- **WORK ITEM**
Only one stretch of the data below is needed. Output the lines from the one with "(** C10. Both" up to and including the one with "address that differ", exactly as they stand.

- **RECORDED INFORMATION**
____________________

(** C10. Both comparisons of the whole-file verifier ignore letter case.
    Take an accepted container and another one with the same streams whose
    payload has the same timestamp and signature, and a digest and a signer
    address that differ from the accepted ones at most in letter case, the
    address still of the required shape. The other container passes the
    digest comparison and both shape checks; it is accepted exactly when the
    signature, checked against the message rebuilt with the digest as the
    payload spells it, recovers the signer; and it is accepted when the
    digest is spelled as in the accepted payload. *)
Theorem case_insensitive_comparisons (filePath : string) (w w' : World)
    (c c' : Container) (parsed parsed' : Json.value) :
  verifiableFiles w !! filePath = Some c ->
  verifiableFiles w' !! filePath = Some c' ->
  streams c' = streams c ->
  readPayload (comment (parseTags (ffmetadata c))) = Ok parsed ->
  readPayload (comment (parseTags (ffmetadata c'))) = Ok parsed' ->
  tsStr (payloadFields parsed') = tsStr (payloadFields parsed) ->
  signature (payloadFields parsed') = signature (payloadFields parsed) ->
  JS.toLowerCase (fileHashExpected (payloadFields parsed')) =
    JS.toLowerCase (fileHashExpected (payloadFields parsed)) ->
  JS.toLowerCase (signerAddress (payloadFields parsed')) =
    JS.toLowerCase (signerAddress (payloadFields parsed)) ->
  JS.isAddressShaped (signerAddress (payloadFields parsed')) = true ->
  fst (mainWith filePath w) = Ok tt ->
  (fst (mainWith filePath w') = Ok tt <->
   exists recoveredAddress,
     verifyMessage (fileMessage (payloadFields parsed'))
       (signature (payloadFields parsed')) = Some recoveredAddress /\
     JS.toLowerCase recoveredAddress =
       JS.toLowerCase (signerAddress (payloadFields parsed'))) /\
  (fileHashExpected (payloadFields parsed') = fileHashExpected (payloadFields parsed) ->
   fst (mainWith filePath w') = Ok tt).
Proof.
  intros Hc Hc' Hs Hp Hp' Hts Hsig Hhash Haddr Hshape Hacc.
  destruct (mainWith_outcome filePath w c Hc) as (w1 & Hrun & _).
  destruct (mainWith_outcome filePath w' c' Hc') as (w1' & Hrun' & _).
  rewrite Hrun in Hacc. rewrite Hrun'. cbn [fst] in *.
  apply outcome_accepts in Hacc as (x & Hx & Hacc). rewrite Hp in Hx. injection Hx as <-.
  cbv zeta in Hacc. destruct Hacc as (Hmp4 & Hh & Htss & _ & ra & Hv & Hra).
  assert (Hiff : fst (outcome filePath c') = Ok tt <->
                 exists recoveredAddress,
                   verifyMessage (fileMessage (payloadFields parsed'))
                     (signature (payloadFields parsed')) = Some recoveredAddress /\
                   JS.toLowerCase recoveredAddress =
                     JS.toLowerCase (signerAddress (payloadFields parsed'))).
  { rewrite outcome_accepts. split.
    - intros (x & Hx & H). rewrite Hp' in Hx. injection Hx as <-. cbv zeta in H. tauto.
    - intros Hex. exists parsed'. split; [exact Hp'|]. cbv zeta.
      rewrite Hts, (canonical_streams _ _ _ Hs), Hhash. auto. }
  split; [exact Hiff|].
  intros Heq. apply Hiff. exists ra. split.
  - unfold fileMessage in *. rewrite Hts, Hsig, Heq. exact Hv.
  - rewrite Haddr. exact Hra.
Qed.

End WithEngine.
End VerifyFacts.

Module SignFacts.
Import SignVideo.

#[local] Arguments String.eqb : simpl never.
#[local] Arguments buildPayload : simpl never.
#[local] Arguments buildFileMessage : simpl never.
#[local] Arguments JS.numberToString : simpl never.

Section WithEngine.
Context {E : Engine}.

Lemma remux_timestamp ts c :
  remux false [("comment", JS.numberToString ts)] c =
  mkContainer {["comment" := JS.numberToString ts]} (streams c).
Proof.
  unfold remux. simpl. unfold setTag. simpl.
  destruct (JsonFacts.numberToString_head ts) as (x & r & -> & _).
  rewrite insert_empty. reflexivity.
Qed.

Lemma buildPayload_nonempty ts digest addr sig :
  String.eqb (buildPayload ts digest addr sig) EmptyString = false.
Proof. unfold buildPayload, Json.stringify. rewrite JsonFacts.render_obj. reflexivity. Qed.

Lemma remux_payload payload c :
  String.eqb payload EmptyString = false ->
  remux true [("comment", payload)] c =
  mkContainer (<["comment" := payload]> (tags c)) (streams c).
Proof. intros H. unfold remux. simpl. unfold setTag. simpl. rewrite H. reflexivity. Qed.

____________________

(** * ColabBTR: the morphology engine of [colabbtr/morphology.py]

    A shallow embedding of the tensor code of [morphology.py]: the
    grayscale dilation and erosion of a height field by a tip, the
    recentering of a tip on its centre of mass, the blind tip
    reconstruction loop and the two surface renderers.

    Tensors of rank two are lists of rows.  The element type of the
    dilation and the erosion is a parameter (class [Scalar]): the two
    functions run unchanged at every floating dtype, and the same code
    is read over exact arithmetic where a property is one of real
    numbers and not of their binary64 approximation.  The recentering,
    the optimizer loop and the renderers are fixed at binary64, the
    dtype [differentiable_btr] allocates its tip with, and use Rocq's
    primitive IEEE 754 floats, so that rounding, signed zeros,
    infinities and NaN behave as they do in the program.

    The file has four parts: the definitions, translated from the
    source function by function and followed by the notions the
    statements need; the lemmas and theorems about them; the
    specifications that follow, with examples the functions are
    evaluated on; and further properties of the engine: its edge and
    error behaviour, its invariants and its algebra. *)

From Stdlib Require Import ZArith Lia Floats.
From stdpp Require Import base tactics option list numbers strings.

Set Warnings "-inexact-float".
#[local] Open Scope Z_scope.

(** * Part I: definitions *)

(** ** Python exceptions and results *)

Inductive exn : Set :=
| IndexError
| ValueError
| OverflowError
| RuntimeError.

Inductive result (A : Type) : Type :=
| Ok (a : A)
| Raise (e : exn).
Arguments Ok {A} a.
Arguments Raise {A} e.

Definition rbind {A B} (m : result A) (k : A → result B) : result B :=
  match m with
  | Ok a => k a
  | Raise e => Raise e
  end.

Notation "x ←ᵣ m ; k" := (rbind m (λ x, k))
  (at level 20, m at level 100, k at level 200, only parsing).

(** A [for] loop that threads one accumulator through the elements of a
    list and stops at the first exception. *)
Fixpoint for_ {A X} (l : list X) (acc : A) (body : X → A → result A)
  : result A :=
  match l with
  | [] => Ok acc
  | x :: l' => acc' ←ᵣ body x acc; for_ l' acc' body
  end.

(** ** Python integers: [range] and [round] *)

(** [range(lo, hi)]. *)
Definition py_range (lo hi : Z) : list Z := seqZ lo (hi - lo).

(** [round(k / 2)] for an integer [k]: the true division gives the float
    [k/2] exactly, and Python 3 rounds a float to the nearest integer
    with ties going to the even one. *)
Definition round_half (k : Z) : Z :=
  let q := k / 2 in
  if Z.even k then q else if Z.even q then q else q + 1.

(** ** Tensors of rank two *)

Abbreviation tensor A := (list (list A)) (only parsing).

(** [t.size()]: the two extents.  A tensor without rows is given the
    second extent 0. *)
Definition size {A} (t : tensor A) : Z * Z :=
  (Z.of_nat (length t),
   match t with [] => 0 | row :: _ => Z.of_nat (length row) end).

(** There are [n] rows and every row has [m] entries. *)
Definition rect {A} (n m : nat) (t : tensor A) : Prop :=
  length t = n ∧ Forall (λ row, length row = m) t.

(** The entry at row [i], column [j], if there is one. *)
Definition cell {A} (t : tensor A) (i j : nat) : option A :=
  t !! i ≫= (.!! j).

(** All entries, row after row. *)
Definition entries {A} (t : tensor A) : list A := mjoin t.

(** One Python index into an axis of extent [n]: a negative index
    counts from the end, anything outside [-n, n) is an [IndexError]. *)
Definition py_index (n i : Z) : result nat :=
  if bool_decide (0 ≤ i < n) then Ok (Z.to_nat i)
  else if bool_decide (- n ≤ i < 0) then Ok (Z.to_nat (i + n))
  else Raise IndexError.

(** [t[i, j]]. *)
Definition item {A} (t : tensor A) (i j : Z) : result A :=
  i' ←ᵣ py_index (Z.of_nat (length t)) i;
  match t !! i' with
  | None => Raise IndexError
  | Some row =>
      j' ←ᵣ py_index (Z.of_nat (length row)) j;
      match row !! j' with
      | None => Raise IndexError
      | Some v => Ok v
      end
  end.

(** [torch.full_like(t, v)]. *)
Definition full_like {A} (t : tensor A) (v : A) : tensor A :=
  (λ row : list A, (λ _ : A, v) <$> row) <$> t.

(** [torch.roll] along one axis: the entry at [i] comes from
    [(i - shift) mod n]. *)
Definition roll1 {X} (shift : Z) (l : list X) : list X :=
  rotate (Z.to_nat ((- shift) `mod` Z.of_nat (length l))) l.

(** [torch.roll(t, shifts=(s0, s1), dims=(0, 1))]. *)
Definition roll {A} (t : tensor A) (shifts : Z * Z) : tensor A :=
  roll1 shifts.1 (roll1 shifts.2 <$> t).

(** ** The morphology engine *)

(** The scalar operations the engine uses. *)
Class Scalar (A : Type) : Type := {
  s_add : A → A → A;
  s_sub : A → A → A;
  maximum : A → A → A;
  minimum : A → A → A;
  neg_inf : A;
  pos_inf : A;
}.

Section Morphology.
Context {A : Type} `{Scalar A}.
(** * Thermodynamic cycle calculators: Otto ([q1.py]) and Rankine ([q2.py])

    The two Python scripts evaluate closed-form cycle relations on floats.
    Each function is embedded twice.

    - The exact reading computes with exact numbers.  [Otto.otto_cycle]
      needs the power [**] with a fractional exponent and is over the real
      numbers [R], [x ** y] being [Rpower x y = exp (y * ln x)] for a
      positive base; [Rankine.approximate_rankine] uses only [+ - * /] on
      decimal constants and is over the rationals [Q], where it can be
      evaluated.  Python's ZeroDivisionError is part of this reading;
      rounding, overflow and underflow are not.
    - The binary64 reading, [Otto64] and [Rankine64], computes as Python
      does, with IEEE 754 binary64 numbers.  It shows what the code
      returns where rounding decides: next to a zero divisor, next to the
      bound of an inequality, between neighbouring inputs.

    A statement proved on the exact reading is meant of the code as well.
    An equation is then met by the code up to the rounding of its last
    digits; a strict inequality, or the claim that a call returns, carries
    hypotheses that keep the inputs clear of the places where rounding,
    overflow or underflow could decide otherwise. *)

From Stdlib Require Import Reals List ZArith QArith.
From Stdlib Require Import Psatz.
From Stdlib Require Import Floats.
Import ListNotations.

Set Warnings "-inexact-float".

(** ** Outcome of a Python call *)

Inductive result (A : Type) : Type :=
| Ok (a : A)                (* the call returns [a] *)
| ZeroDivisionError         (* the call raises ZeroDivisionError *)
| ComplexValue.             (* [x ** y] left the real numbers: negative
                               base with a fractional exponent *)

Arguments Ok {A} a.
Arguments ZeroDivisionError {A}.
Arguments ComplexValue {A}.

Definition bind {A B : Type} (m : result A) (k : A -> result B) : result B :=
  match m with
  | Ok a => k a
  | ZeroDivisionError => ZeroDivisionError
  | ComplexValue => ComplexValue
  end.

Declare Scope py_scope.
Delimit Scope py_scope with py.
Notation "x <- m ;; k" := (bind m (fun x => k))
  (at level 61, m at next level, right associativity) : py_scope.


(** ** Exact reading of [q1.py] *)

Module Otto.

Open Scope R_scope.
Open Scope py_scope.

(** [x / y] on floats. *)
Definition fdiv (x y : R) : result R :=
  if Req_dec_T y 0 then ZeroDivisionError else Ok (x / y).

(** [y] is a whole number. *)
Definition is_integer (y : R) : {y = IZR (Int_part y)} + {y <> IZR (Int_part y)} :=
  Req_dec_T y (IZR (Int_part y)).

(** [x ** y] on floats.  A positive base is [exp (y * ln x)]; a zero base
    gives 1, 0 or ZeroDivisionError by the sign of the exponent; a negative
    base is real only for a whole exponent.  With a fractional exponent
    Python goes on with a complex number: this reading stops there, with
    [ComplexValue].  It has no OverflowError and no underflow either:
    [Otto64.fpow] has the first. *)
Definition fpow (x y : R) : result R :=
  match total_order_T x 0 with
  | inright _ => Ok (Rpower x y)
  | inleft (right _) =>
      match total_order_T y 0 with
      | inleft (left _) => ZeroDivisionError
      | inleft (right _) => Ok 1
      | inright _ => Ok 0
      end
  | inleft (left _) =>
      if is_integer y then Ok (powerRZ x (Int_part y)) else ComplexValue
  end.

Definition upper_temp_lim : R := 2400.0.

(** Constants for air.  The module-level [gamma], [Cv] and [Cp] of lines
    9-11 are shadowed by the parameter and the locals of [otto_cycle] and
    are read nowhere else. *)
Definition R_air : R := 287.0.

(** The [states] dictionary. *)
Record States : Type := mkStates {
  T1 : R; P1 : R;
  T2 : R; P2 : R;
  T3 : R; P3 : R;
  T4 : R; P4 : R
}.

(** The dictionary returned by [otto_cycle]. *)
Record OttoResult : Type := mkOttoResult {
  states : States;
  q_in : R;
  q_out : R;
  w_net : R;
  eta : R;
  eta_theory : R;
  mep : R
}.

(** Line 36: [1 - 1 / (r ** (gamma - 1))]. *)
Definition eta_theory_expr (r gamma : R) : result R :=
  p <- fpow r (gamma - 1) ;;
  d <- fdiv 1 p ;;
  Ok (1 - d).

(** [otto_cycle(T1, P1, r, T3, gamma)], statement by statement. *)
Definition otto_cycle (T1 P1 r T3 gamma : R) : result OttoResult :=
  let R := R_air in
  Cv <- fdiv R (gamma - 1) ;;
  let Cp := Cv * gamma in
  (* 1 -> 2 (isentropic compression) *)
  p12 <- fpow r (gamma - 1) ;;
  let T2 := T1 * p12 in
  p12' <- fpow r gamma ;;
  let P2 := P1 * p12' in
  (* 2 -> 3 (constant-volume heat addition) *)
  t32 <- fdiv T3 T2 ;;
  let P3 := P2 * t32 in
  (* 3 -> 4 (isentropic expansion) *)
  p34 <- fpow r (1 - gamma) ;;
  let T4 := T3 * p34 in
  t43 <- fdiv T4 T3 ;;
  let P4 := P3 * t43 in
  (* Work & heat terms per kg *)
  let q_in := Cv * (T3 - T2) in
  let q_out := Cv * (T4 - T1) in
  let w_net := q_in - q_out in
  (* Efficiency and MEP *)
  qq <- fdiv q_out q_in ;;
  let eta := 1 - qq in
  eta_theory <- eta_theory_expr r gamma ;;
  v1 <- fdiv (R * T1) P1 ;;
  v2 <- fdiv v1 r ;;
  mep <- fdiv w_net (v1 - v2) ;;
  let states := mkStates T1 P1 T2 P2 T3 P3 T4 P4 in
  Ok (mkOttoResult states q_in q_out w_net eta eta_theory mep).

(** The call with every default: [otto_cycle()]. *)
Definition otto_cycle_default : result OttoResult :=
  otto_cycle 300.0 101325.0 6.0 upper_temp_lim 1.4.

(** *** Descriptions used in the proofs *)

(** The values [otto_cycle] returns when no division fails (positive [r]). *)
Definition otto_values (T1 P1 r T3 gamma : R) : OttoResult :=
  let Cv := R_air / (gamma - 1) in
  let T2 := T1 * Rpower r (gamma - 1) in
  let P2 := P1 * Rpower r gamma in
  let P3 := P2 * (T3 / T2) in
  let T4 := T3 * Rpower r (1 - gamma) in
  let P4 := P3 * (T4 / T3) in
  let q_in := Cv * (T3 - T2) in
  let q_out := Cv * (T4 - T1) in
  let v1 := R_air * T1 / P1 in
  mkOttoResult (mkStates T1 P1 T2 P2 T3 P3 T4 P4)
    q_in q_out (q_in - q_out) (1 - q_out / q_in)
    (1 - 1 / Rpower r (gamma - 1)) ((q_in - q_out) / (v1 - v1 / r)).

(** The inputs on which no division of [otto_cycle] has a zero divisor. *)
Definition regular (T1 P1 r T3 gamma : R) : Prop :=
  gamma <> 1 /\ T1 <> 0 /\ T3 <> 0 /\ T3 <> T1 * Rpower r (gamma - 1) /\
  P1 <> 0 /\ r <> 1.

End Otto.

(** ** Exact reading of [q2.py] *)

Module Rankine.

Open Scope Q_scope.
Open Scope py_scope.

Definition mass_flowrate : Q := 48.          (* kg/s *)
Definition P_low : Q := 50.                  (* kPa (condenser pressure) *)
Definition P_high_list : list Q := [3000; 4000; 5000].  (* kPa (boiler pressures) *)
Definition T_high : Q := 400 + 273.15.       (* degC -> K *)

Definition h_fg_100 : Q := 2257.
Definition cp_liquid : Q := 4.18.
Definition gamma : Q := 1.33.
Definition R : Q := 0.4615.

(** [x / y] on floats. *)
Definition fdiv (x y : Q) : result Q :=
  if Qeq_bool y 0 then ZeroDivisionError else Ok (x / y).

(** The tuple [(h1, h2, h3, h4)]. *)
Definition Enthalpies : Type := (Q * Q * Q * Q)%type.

____________________

- **ANSWER BELOW**
(** C10. Both comparisons of the whole-file verifier ignore letter case.
    Take an accepted container and another one with the same streams whose
    payload has the same timestamp and signature, and a digest and a signer
    address that differ from the accepted ones at most in letter case, the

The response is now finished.